31 October 2021

Bash functions are better than I thought

I've been using Bash functions quite liberally over the past couple years, but last week I discovered that they can be much better than I thought. In this post, I'll explain how I thought they worked, why I was wrong, and how that makes them better.

Function syntax

I've always seen the syntax of Bash functions presented as:

function_name() {
  # code
}

While that does indeed produce a function, that's not the whole story. The actual syntax is (from the Bash manual):

function_name() compound-command [ redirections ]

where { code; } is just one of the possible options for a command list. Other options include looping and conditional constructs (which in this context include (()) and [[]]), as well as subshells.

If the subshell syntax is used when defining a function, running the function will result, as one should expect, in the code of the function running in a subshell.

So what? Why am I excited about that? First, let's take a look at a few of the drawbacks of Bash functions (specifically, the ones defined using {}).

Function local state

Bash functions can have "local" variables declared with the keyword local. Otherwise, variables defined within a function body are global variables, because the function body (when using {}) executes in the same Bash environment as the rest of the file.

I've often seen the recommendation to use local liberally with Bash functions. That makes sense, as clobbering the global environment would be bad. But it's annoying to have to remember to do it, and it's a bit tedious (and error-prone) when refactoring code.

These variables are also somewhat less local than one would expect: they are actually dynamically scoped, as in, functions down the call stack can see them. Here's an example of what that means:

$ cat dynamic.sh
#/usr/bin/env bash

set -euo pipefail

func1() {
    local a
    a=1
    func3
}

func2() {
    local a
    a=2
    func3
}

func3() {
    echo $a
}

func1
func2
$ ./dynamic.sh
1
2
$

Chances are you did not know that. I didn't until recently. Overall, since the first (arguably accidental) introduction of the idea in the original Lisp in 1958, the programming world seems to have largely agreed that dynamic scope is bad, and that we should use lexical scope instead.

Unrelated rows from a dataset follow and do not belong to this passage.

Lemma walk h n fs todo z : forall pv fuel,
  let r := todo ++ [(h_freep h, fs)] in
  links h r z -> (forall x, x ∈ todo -> x.1 <> h_freep h) -> h_ptr h !! pv = Some (hd_addr r 0) -> (length todo < fuel)%nat ->
  (exists a s pv', (pv' = pv \/ pv' ∈ todo.*1) /\ h_ptr h !! pv' = Some a /\ h_size h !! a = Some s /\ n <= s /\
     malloc_loop fuel n pv (hd_addr r 0) h = ('(q, h) ← take_block n s pv' a h; Some (q + 1, h <| h_freep := pv' |>))) \/
  (Forall (fun x => x.2 < n) r /\ malloc_loop fuel n pv (hd_addr r 0) h = more (fuel - S (length todo)) n h).
Proof.
  induction todo as [|[a s] todo IH]; intros pv fuel r Hl Hne Hpv Hf; (destruct fuel as [|fuel]; [cbn in Hf; lia|]).
  - destruct Hl as (Hs & _). cbn [r app hd_addr malloc_loop] in *. rewrite Hs. cbn [mbind option_bind]. destruct (Z.leb_spec n fs).
    + left. exists (h_freep h), fs, pv. split_and!; auto.
    + right. split; [by repeat constructor|]. rewrite Z.eqb_refl. cbn [length]. by replace (S fuel - 1)%nat with fuel by lia.
  - destruct Hl as (Hs & Hp & Hl). cbn [r app hd_addr malloc_loop] in *. rewrite Hs. cbn [mbind option_bind]. destruct (Z.leb_spec n s).
    + left. exists a, s, pv. split_and!; auto.
    + rewrite (proj2 (Z.eqb_neq a (h_freep h))) by (apply (Hne (a, s)); by left). 
      assert (hd_addr (todo ++ [(h_freep h, fs)]) z = hd_addr (todo ++ [(h_freep h, fs)]) 0) as Ez by (rewrite !hd_addr_app; done).
      rewrite Ez in Hp. rewrite Hp. cbn [mbind option_bind length] in *.
      destruct (IH a fuel Hl) as [(a' & s' & pv' & Hpv' & H1 & H2 & H3 & H4)|[Hall Em]]; [intros; apply Hne; by right|done|lia| |].
      * left. exists a', s', pv'. split_and!; try done. right. cbn. destruct Hpv' as [->|?]; [by left|by right].
      * right. split; [by constructor|]. exact Em.
Qed.

Lemma found_ok h fr live n pv' todo fs a s :
  inv h fr live -> 0 < n -> (forall x, x ∈ todo ++ [(h_freep h, fs)] <-> x ∈ (base, 0) :: fr) ->
  pv' = h_freep h \/ pv' ∈ todo.*1 -> h_ptr h !! pv' = Some a -> h_size h !! a = Some s -> n <= s ->
  exists r h' fr', ('(q, h) ← take_block n s pv' a h; Some (q + 1, h <| h_freep := pv' |>)) = Some (r, h') /\
    inv h' fr' ((r - 1, n) :: live).
Proof.
  intros Hi Hn Hel Hpv Hp Hs Hns. assert (pv' ∈ ((base, 0) :: fr).*1) as Hin.
  { destruct Hpv as [->|(x & -> & Hx)%list_elem_of_fmap]; [exact (iv_freep _ _ _ Hi)|]. apply list_elem_of_fmap_2, Hel, elem_of_app. by left. }
  destruct (take_block_ok h fr live pv' a s n Hi Hin Hp Hs) as (q & h' & fr' & -> & Hi' & _); [lia|].
  cbn. do 3 eexists. split; [done|]. by replace (q + 1 - 1) with q by lia.
Qed.

Lemma malloc_loop_ok h fr live n fuel :
  inv h fr live -> 0 < n -> n * 8 < H32 -> (2 * ring_fuel h + 2 <= fuel)%nat ->
  exists next r h' fr', h_ptr h !! h_freep h = Some next /\ malloc_loop fuel n (h_freep h) next h = Some (r, h') /\
    (r = 0 /\ inv h' fr' live \/ inv h' fr' ((r - 1, n) :: live)).
Proof.
  intros Hi Hn Ho Hf. pose proof (ring_bound _ _ _ (iv_links _ _ _ Hi) (iv_sorted _ _ _ Hi)) as Hb. cbn in Hb.
  destruct (rotation _ _ _ Hi) as (todo & fs & z & Hl & Hel & Hlen & Hne & Hp). exists (hd_addr (todo ++ [(h_freep h, fs)]) 0).
  rewrite length_app in Hlen. cbn in Hlen.
  destruct (walk h n fs todo z (h_freep h) fuel Hl Hne Hp) as [(a & s & pv' & Hpv & H1 & H2 & H3 & ->)|[_ ->]]; [lia| |].
  { destruct (found_ok h fr live n pv' todo fs a s Hi Hn Hel Hpv H1 H2 H3) as (r & h' & fr' & -> & Hi'). exists r, h', fr'. auto. }
  unfold more. destruct (morecore_ok _ _ _ n Hi Hn Ho) as [->|(h1 & fr1 & -> & Hi1 & (x & Hx & Hnx) & Hf1)]; cbn [mbind option_bind].
  { exists 0, h, fr. split_and!; auto. }
  pose proof (iv_freep _ _ _ Hi1) as Hfp. pose proof (iv_base _ _ _ Hi1) as Hb1.
  rewrite (proj2 (Z.eqb_neq (h_freep h1) 0)).
  2: { apply elem_of_cons in Hfp as [->|(y & -> & Hy)%list_elem_of_fmap]; [lia|]. pose proof (iv_in _ _ _ Hi1) as Hin.
       apply Forall_app in Hin as [Hin _]. eapply Forall_forall in Hin; [|exact Hy]. lia. }
  destruct (rotation _ _ _ Hi1) as (todo1 & fs1 & z1 & Hl1 & Hel1 & Hlen1 & Hne1 & Hp1). rewrite Hp1. cbn [mbind option_bind].
  pose proof (ring_bound _ _ _ (iv_links _ _ _ Hi1) (iv_sorted _ _ _ Hi1)) as Hb2. cbn in Hb2. rewrite length_app in Hlen1. cbn in Hlen1.
  destruct (walk h1 n fs1 todo1 z1 (h_freep h1) (fuel - S (length todo)) Hl1 Hne1 Hp1) as [(a & s & pv' & Hpv & H1 & H2 & H3 & ->)|[Hall _]]; [lia| |].
  - destruct (found_ok h1 fr1 live n pv' todo1 fs1 a s Hi1 Hn Hel1 Hpv H1 H2 H3) as (r & h' & fr' & -> & Hi'). exists r, h', fr'. auto.
  - exfalso. rewrite Forall_forall in Hall. specialize (Hall x). rewrite Hel1 in Hall. specialize (Hall ltac:(by right)). cbn in Hall. lia.
Qed.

Now, perhaps you're thinking "if it's a bad idea, I can just not use it", and that's the right attitude. However, there is a chance it may still happen to you accidentally through some typo or refactoring. It's just one more trap to look out for.

Nested functions

Nested functions are a great tool to organize code into little, well-scoped chunks. But with Bash functions ({}) living in their parent's scope, they may not work as one would expect. See:

$ cat nested.sh
#!/usr/bin/env bash

set -euo pipefail

func1() {
    func3() {
        echo "within func1"
    }
    func3
}

func2() {
    func3() {
        echo "within func2"
    }
    func3
}

func1
func3
func2
func3
$ ./nested.sh
within func1
within func1
within func2
within func2
$

Yes, calling either func1 or func2 above (re)defines a global func3. Perhaps you're now thinking:

Yes, that makes sense, because by default variables are global. But you just need to declare func3 as local.

Well, here you go:

$ cat nested.sh
#!/usr/bin/env bash

set -euo pipefail

func1() {
    local func3
    func3() {
        echo "within func1"
    }
    func3
}

func2() {
    local func3
    func3() {
        echo "within func2"
    }
    func3
}

func1
func3
func2
func3
$ ./nested.sh
within func1
within func1
within func2
within func2
$

So that doesn't work. Of course, you can still "just not call" func3 outside the scope where you intend for it to be defined, and make sure that at that point it has the right definition, and that should work out. Right?

Cleanup

One of my favourite Bash features I discovered recently (i.e. in the last couple years) is the ability to trap EXIT. I had been aware of signals for a while, but I'd never really had a good use-case for trapping the usual ones (TERM & KILL being the ones that come to mind most readily). But since I discovered that you can trap the "synthetic" EXIT signal, I've been using it quite a bit for clean-up. Create a temp file? Delete it at the end:

tmp=$(mktemp)
trap "rm -f $tmp" EXIT

Not only do you not need to remember to delete that file twenty lines below, you're also guaranteed that you will (at least try to) delete that file even if the program exits with an error, or gets killed.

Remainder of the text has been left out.